TASK DIRECTIONS = Whenever a line in the material below contains "Require", copy that line.
:::::
(* ===== verification/Map3D.v ===== *)
(** * The 3D map view: camera, fixed venues, controls and fallback

    [src/culturis-studio/src/components/True3DMapView.js] shows a
    Mapbox map with 18 numbered venues placed around the map's center,
    the map controls ([Controls.v]), the venue drawer, buttons that
    tilt and turn the camera, and a fallback map when Mapbox fails.

    The component is a state machine ([T3State], [t3_step]).  Its
    events are the commits of a render, with its props and the values
    the heat-map hook returns ([MapData.HeatState]), which run the
    effects whose dependencies changed and then the render their
    updates cause ([commit]); the map's camera moves ([Move]); and the
    clicks and the map's callbacks, each available only on the screen
    that renders its element ([screen]).  The map controls are
    [MapControls.controls_step] on the parent's state, with [canRoute]
    the render's [selectedVenue !== null].  [Math.cos], [Math.sin] are
    the engine's, and the sort of the venues any engine's. *)
From S2P Require Import Prelude JsNumber JsString ArraySort TastePicker MapData Controls.
From Corelib Require Import SpecFloat.
From Stdlib Require Import String List ZArith Lia Bool Permutation.
Import ListNotations.
Open Scope string_scope.

Module True3D.

(** [x === y] on numbers: false when either is [NaN], true on [+0] and
    [-0]. *)
Definition strict_eqb (x y : Binary64.num) : bool :=
  match x, y with
  | S754_nan, _ | _, S754_nan => false
  | S754_zero _, S754_zero _ => true
  | _, _ => Binary64.same_value x y
  end.

(** The camera ([viewState], lines 24-31); [padding] is constant. *)
Record ViewState : Type := mkView {
  longitude : Binary64.num;
  latitude : Binary64.num;
  zoom : Binary64.num;
  pitch : Binary64.num;
  bearing : Binary64.num
}.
:::::
RESULT OF THE EXERCISE =
From S2P Require Import Prelude JsNumber JsString ArraySort TastePicker MapData Controls.
From Corelib Require Import SpecFloat.
From Stdlib Require Import String List ZArith Lia Bool Permutation.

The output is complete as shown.